Brad Pitt never looked more beautiful than in this mesmeric, flawed, superbly photographed and designed space adventure from director and co-writer James Gray. Pitt plays an astronaut in what is tantalisingly described as the “near future” and Gray’s camera traces the scorched and incised surfaces of distant planets with the same awe that it travels across Brad’s face, savouring the lattice of tiny wrinkles around the eyes, and the discreet harvest of his one-day stubble.
Gray’s direction, like Pitt’s performance, is fiercely intended and intricately controlled and the resulting movie has some of the epic and Conradian qualities of his last film, The Lost City of Z – though with a more satisfying structure and story arc, and with more exciting set pieces. It is, perhaps, a little derivative and maybe finally fudges the dark mystery of the quest’s end point. But this is a film with thrilling ambition and reach.
Pitt plays Major Roy McBride, an astronaut impeccably cool under pressure, and with a dedication to the job that has perhaps cost him his marriage to Eve (a mute and largely flashback-centred cameo for Liv Tyler).
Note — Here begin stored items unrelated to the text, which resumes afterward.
(** * extractor.py: a PDF-to-page-images command line script

    A shallow embedding of [src/extractor/extractor.py] and the properties
    of its runs.  The script is sequential glue code around three external
    collaborators (the operating system, the [pdf2image] rasterizer and the
    Pillow encoder behind [page.save]); they are modelled as an
    [environment] of answers, a [filesystem] that the script changes, and a
    chronological [trace] of every call and output line the script makes. *)

From Stdlib Require Import ZArith String Ascii List Lia.
From Stdlib Require Import Strings.Byte.
From Stdlib Require Import DecimalString DecimalZ DecimalPos DecimalFacts.
From stdpp Require Import gmap strings.
Import ListNotations.

Local Open Scope string_scope.
Local Open Scope Z_scope.

(** ** Python strings and integers *)

Module PyStr.

(** [str(n)] of a Python [int]: decimal digits, a leading [-] when
    negative, no padding. *)
Definition str_int (n : Z) : string := NilZero.string_of_int (Z.to_int n).

(** [str.lower] and [str.upper].  Strings are byte strings here; the case
    mappings act on the ASCII letters and leave every other byte as it
    is.  No character outside ASCII lowercases to one of [j], [p], [e],
    [g], so the comparison of [fmt.lower()] with ['jpeg'] is the same on
    the bytes of a UTF-8 string as on its code points. *)
Definition lower_char (c : ascii) : ascii :=
  let n := N_of_ascii c in
  if ((65 <=? n) && (n <=? 90))%N then ascii_of_N (n + 32) else c.

Definition upper_char (c : ascii) : ascii :=
  let n := N_of_ascii c in
  if ((97 <=? n) && (n <=? 122))%N then ascii_of_N (n - 32) else c.

Fixpoint lower (s : string) : string :=
  match s with
  | EmptyString => EmptyString
  | String c s' => String (lower_char c) (lower s')
  end.

Fixpoint upper (s : string) : string :=
  match s with
  | EmptyString => EmptyString
  | String c s' => String (upper_char c) (upper s')
  end.

Fixpoint endswith_sep (s : string) : bool :=
  match s with
  | EmptyString => false
  | String c EmptyString => Ascii.eqb c "/"
  | String _ s' => endswith_sep s'
  end.

(** [os.path.join(a, b)] of [posixpath], two components. *)
Definition os_path_join (a b : string) : string :=
  if String.prefix "/" b then b
  else if String.eqb a "" || endswith_sep a then a ++ b
  else a ++ "/" ++ b.

(** [t] is [s] with some of its letters in upper case. *)
Fixpoint casing_of (s t : string) : bool :=
  match s, t with
  | EmptyString, EmptyString => true
  | String c s', String d t' =>
      (Ascii.eqb d c || Ascii.eqb d (upper_char c)) && casing_of s' t'
  | _, _ => false
  end.

End PyStr.
Import PyStr.

(** ** Exceptions, events and the outside world *)

(** A Python exception: its class name and [str(e)]. *)
Record exn := Exn { exn_class : string; exn_text : string }.

(** The [logging] levels the script names, with their numeric values.  A
    threshold is any integer: a record is handled when its level is at
    least the threshold. *)
Inductive level := INFO | WARNING | ERROR.

Definition level_no (l : level) : Z :=
  match l with INFO => 20 | WARNING => 30 | ERROR => 40 end.

Inductive access_mode := R_OK | W_OK.

(** The parsed command line, as [parse_arguments] returns it. *)
Record Namespace := {
  pdf_file : string;
  output_dir : string;
  dpi : Z;
  fmt : string;
  poppler_path : option string
}.

(** The declaration of one argument of the parser: its name or flag,
    whether it is converted with [int], its default and its help text. *)
Inductive default_value :=
| Required
| Default_int (n : Z)
| Default_str (s : string)
| Default_None.

Record argument := {
  arg_name : string;
  arg_is_int : bool;
  arg_default : default_value;
  arg_help : string
}.

Record argument_parser := {
  parser_description : string;
  parser_arguments : list argument
}.

(** What [ArgumentParser.parse_args()] does with a command line: it
    returns the namespace, or prints the help and exits with status 0
    ([-h]), or prints the usage and the error and exits with status 2. *)
Inductive command_line :=
| Parsed (args : Namespace)
| Help_requested (text : string)
| Rejected_command_line (text : string).

(** What the encoder behind [page.save] does with a page and a format:
    it raises before the destination is opened (a format that Pillow does
    not know), or raises while it writes, leaving [partial] in the
    destination (and Pillow removes, or not, the file when the save had
    created it), or produces the bytes of the image. *)
Inductive encoding :=
| Refused (e : exn)
| Failed (e : exn) (partial : list byte) (removes_created : bool)
| Encoded (bytes : list byte).

(** One write of the loop: the bytes put in a file, or put in it only
    when the file was there already (a failed save that removes the file
    it had created). *)
Inductive file_op :=
| Put (bytes : list byte)
| Put_if_present (bytes : list byte).

Section Extractor.

(** A decoded page raster (a [PIL.Image]). *)
Variable Image : Type.

(** Everything the script does that is visible from outside, in the order
    in which it does it.  A call is recorded when it is made, whatever it
    answers. *)
Inductive event :=
| Import_pdf2image
| Isfile (path : string)
| Which (cmd : string)
| Access (path : string) (mode : access_mode)
| Isdir (path : string)
| Makedirs (path : string)
| Convert_from_path (pdf_file : string) (dpi : Z) (fmt : string)
                    (poppler_path : option string)
| Save (page : Image) (out_file : string) (format : string)
| Log (lv : level) (msg : string)
| Print (line : string)
| Traceback (e : exn)
| Help_message (text : string)
| Usage_message (text : string).

(** The store the script reads and changes: regular files with their
    bytes, and directories. *)
Record filesystem := Filesystem {
  files : gmap string (list byte);
  dirs : gset string
}.

(** The answers of the collaborators, the same during a whole run. *)
Record environment := Environment {
  (** [import pdf2image] succeeds *)
  pdf2image_installed : bool;
  (** [shutil.which] *)
  which_result : string -> option string;
  (** permission bits of an existing path, for [os.access] *)
  readable : string -> bool;
  writable : string -> bool;
  (** the [OSError] text when [os.makedirs] cannot create the path *)
  makedirs_error : string -> option string;
  (** the missing parent directories that [os.makedirs] creates on its
      way to the path, also when it fails after them *)
  makedirs_parents : string -> list string;
  (** [pdf2image.convert_from_path]: the pages, or the exception raised *)
  rasterize : string -> Z -> string -> option string -> exn + list Image;
  (** the encoder behind [page.save] *)
  encode_page : Image -> string -> encoding;
  (** the exception raised when the destination cannot be opened *)
  open_error : string -> option exn;
  (** [argparse]: what [parse_args] does with the command line *)
  parse_args : argument_parser -> list string -> command_line
}.

Variable E : environment.

(** ** The monad of the script: state, [sys.exit] and exceptions *)

Record state := State {
  fs : filesystem;
  root_level : Z;          (* threshold of the root logger *)
  trace : list event
}.

Inductive result (A : Type) :=
| Ok (a : A)
| SysExit (code : Z)
| Uncaught (e : exn).
Arguments Ok {A} a.
Arguments SysExit {A} code.
Arguments Uncaught {A} e.

Definition M (A : Type) : Type := state -> state * result A.

Definition ret {A} (a : A) : M A := fun s => (s, Ok a).

Definition bind {A B} (m : M A) (k : A -> M B) : M B :=
  fun s =>
    match m s with
    | (s', Ok a) => k a s'
    | (s', SysExit c) => (s', SysExit c)
    | (s', Uncaught e) => (s', Uncaught e)
    end.

Notation "'let*' x ':=' m 'in' k" := (bind m (fun x => k))
  (at level 10, x name, m at level 100, k at level 200).
Notation "m ;; k" := (bind m (fun _ => k))
  (at level 100, k at level 200, right associativity).

Definition emit (e : event) : M unit :=
  fun s => (State (fs s) (root_level s) (trace s ++ [e]), Ok tt).

Definition sys_exit {A} (code : Z) : M A := fun s => (s, SysExit code).

Definition raise {A} (e : exn) : M A := fun s => (s, Uncaught e).

(** *** The library calls *)

Definition logging_basicConfig (lv : level) : M unit :=
  fun s => (State (fs s) (level_no lv) (trace s), Ok tt).

Definition logging_log (lv : level) (msg : string) : M unit :=
  fun s =>
    if root_level s <=? level_no lv
    then emit (Log lv msg) s
    else (s, Ok tt).

Definition logging_info := logging_log INFO.
Definition logging_error := logging_log ERROR.

Definition print (line : string) : M unit := emit (Print line).

Definition import_pdf2image : M bool :=
  emit Import_pdf2image ;; ret (pdf2image_installed E).

Definition exists_path (f : filesystem) (p : string) : bool :=
  bool_decide (is_Some (files f !! p)) || bool_decide (p ∈ dirs f).

Definition os_path_isfile (p : string) : M bool :=
  emit (Isfile p) ;;
  fun s => (s, Ok (bool_decide (is_Some (files (fs s) !! p)))).

Definition os_path_isdir (p : string) : M bool :=
  emit (Isdir p) ;;
  fun s => (s, Ok (bool_decide (p ∈ dirs (fs s)))).

Definition os_access (p : string) (mode : access_mode) : M bool :=
  emit (Access p mode) ;;
  fun s => (s, Ok (exists_path (fs s) p &&
                   match mode with
                   | R_OK => readable E p
                   | W_OK => writable E p
                   end)).

Definition shutil_which (cmd : string) : M (option string) :=
  emit (Which cmd) ;; ret (which_result E cmd).

(** The parent directories that [os.makedirs p] makes: those the
    environment names, [p] itself apart. *)
Definition made_parents (p : string) : gset string :=
  list_to_set (List.filter (fun d => negb (String.eqb d p))
                           (makedirs_parents E p)).

(** [os.makedirs(p, exist_ok=True)], called on a path that is not a
    directory.  On a regular file it raises [FileExistsError] and changes
    nothing.  Otherwise it makes the missing parents, then the directory;
    when it fails, the parents made so far stay.  The answer is the text
    of the [OSError], [None] on success.  (The text quotes the path as
    [repr] does for a path without quote, backslash or unprintable
    character.) *)
Definition os_makedirs (p : string) : M (option string) :=
  emit (Makedirs p) ;;
  fun s =>
    if bool_decide (is_Some (files (fs s) !! p))
    then (s, Ok (Some ("[Errno 17] File exists: '" ++ p ++ "'")))
    else match makedirs_error E p with
         | Some msg =>
             (State (Filesystem (files (fs s))
                                (made_parents p ∪ dirs (fs s)))
                    (root_level s) (trace s), Ok (Some msg))
         | None =>
             (State (Filesystem (files (fs s))
                                ({[ p ]} ∪ (made_parents p ∪ dirs (fs s))))
                    (root_level s) (trace s), Ok None)
         end.

Definition convert_from_path (pdf_file : string) (dpi : Z) (fmt : string)
    (poppler_path : option string) : M (list Image) :=
  emit (Convert_from_path pdf_file dpi fmt poppler_path) ;;
  match rasterize E pdf_file dpi fmt poppler_path with
  | inl e => raise e
  | inr pages => ret pages
  end.

(** The effect of one write on the files. *)
Definition apply_op (f : gmap string (list byte)) (kv : string * file_op)
    : gmap string (list byte) :=
  match snd kv with
  | Put bytes => <[ fst kv := bytes ]> f
  | Put_if_present bytes =>
      if bool_decide (is_Some (f !! fst kv)) then <[ fst kv := bytes ]> f
      else f
  end.

Definition write_file (out_file : string) (op : file_op) : M unit :=
  fun s =>
    (State (Filesystem (apply_op (files (fs s)) (out_file, op))
                       (dirs (fs s)))
           (root_level s) (trace s), Ok tt).

(** [page.save(out_file, format)] of Pillow.  The save handler of the
    format is looked up first (an unknown format raises there).  Then the
    destination is opened for writing, which empties a file that exists,
    and the handler writes the image.  When the handler raises, the file
    keeps what was written so far, unless the save had created it and
    removes it again. *)
Definition page_save (page : Image) (out_file format : string) : M unit :=
  emit (Save page out_file format) ;;
  match encode_page E page format with
  | Refused e => raise e
  | Failed e partial removes_created =>
      match open_error E out_file with
      | Some e' => raise e'
      | None =>
          write_file out_file
            (if removes_created then Put_if_present partial
             else Put partial) ;;
          raise e
      end
  | Encoded bytes =>
      match open_error E out_file with
      | Some e' => raise e'
      | None => write_file out_file (Put bytes)
      end
  end.

(** ** The script *)

Definition setup_logging : M unit := logging_basicConfig INFO.

(** The parser that [parse_arguments] builds: two positional arguments
    and three optional flags. *)
Definition double_quote : string := String (ascii_of_nat 34) EmptyString.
Roy is, moreover, the son of revered astronaut Clifford McBride (Tommy Lee Jones), who taught his boy the values of hard work and emotional self-control, and who became legendary on the news of his death decades ago while heading up a pioneer exploratory project near Neptune. Roy demonstrates his own sang-froid while repairing a rig the height of seven skyscrapers, which begins to shudder under the impact of a terrifying power surge, until McBride free-climbs out to shut off the voltage: a quite stunning opening sequence.
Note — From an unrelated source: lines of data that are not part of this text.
#[global] Instance Hold_eq_dec : EqDecision Hold.
Proof. solve_decision. Defined.
#[global] Instance NodeKind_eq_dec : EqDecision NodeKind.
Proof. solve_decision. Defined.
#[global] Instance Node_eq_dec : EqDecision Node.
Proof. solve_decision. Defined.

Abbreviation fkey := (list string).

Record OS := mk_os {
  platform : Platform;
  cwd : fkey;                        (* current directory, normalised *)
  clock : nat;                       (* seconds *)
  files : gmap fkey Node;
  slept : list nat;                  (* durations passed to sleep_for, oldest first *)
  fds : gmap Z fkey;                 (* open descriptors and the file each is on *)
  next_fd : Z;
  foreign_locks : gmap fkey Hold;    (* byte MAMBA_LOCK_POS locked by another process *)
  own_locks : gmap fkey Z            (* ... by this process, through which descriptor *)
}.

Definition set_files (f : gmap fkey Node) (o : OS) : OS :=
  mk_os (platform o) (cwd o) (clock o) f (slept o) (fds o) (next_fd o)
        (foreign_locks o) (own_locks o).

Definition set_clock (t : nat) (o : OS) : OS :=
  mk_os (platform o) (cwd o) t (files o) (slept o) (fds o) (next_fd o)
        (foreign_locks o) (own_locks o).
His superiors consider that now is the moment to tell Roy that his father may still be alive, having somehow gone rogue or gone native in deep space, and is causing these terrifyingly dangerous surges. It is now Roy’s mission to voyage out there and confront his father. His own emotional blankness begins to disappear as the truth of his father’s existence begins to dawn, along with a suspicion that his superiors are not telling him the whole story.
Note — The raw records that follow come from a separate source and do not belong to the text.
(** ** The redactor: [redact_phi_from_images] *)

Lemma map_pixels_compose (f g : nat → nat → Pixel → Pixel) (img : Image) :
  map_pixels f (map_pixels g img) = map_pixels (λ x y p, f x y (g x y p)) img.
Proof.
  unfold map_pixels. apply list_eq; intros y. rewrite !list_lookup_imap.
  destruct (img !! y) as [row|]; simpl; [|reflexivity].
  f_equal. apply list_eq; intros x. rewrite !list_lookup_imap.
  destruct (row !! x); reflexivity.
Qed.

Lemma map_pixels_ext (f g : nat → nat → Pixel → Pixel) (img : Image) :
  (∀ x y p, f x y p = g x y p) → map_pixels f img = map_pixels g img.
Proof.
  intros Hfg. unfold map_pixels.
  apply imap_ext; intros y row _. apply imap_ext; intros x p _. apply Hfg.
Qed.

Lemma pixel_map_pixels (f : nat → nat → Pixel → Pixel) (img : Image) (x y : nat) :
  pixel (map_pixels f img) x y = f x y <$> pixel img x y.
Proof.
  unfold pixel, map_pixels. rewrite list_lookup_imap.
  destruct (img !! y) as [row|]; simpl; [|reflexivity].
  exact (list_lookup_imap (λ x p, f x y p) row x).
Qed.

(** A pen of the kind of [band_pen] touches at least the sides of the
    rectangle. *)
Lemma band_pen_covers_sides (thickness : Z) (pt1 pt2 : Z * Z) (x y : Z) :
  0 ≤ thickness → on_sides pt1 pt2 x y = true → band_pen thickness pt1 pt2 x y = true.
Proof.
  intros Ht. unfold on_sides, band_pen, in_rect; simpl.
  assert (0 ≤ thickness / 2) by (apply Z.div_pos; lia).
  rewrite !andb_true_iff, negb_true_iff, !bool_decide_eq_true, bool_decide_eq_false.
  lia.
Qed.

(** One iteration of the loop: the fill, then the outline on top of it. *)
Lemma redact_iteration (pen : Pen) (a : Image) (X1 Y1 X2 Y2 : Z) :
  rectangle pen (rectangle pen a (X1, Y1) (X2, Y2) (0, 0, 0) FILLED)
    (X1, Y1) (X2, Y2) (255, 255, 255) LINE_4
  = map_pixels (stamp pen (X1, Y1, X2, Y2)) a.
Proof.
  unfold rectangle, FILLED, LINE_4.
  rewrite (bool_decide_eq_true_2 (-1 < 0)) by lia.
  rewrite (bool_decide_eq_false_2 (4 < 0)) by lia.
  unfold paint. rewrite map_pixels_compose. apply map_pixels_ext.
  intros x y p. reflexivity.
Qed.

Lemma redact_loop_cons (pen : Pen) (text : string) (box : list (Z * Z * Z * Z))
    (phi_boxes : list phi_box) (a : Image) (img_boxed : option Image) :
  redact_loop pen ((text, box) :: phi_boxes) (Some a) img_boxed =
  match box !! 0%nat with
  | None => Raise IndexError
  | Some b =>
      redact_loop pen phi_boxes (Some (map_pixels (stamp pen b) a))
        (Some (map_pixels (stamp pen b) a))
  end.
Proof.
  simpl. destruct (box !! 0%nat) as [[[[X1 Y1] X2] Y2]|]; [|reflexivity].
  now rewrite redact_iteration.
Qed.

Lemma stamp_idempotent (pen : Pen) (b : Z * Z * Z * Z) (x y : nat) (p : Pixel) :
  stamp pen b x y (stamp pen b x y p) = stamp pen b x y p.
Proof. unfold stamp. repeat case_match; reflexivity. Qed.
Ad Astra (from the Latin tag “per ardua ad astra” or “through struggle to the stars”) is a spectacular, immersive picture, offering an intelligent and deeply considered variation on existing themes. Obviously, there is something of Coppola’s Apocalypse Now, with Roy making a terrifying upriver journey to sacrifice or “terminate the command” of this patriarch-god – or is it his own command he’s going to terminate? The syntax and grammar of space travel on film owes something to Kubrick’s 2001, a film importantly conceived when space discovery was a matter of imminent fact, not fantasy, though Gray has his own distinctive vision. There’s a witty and shrewd depiction of the moon as extensively colonised and commercialised, like a banal shopping centre.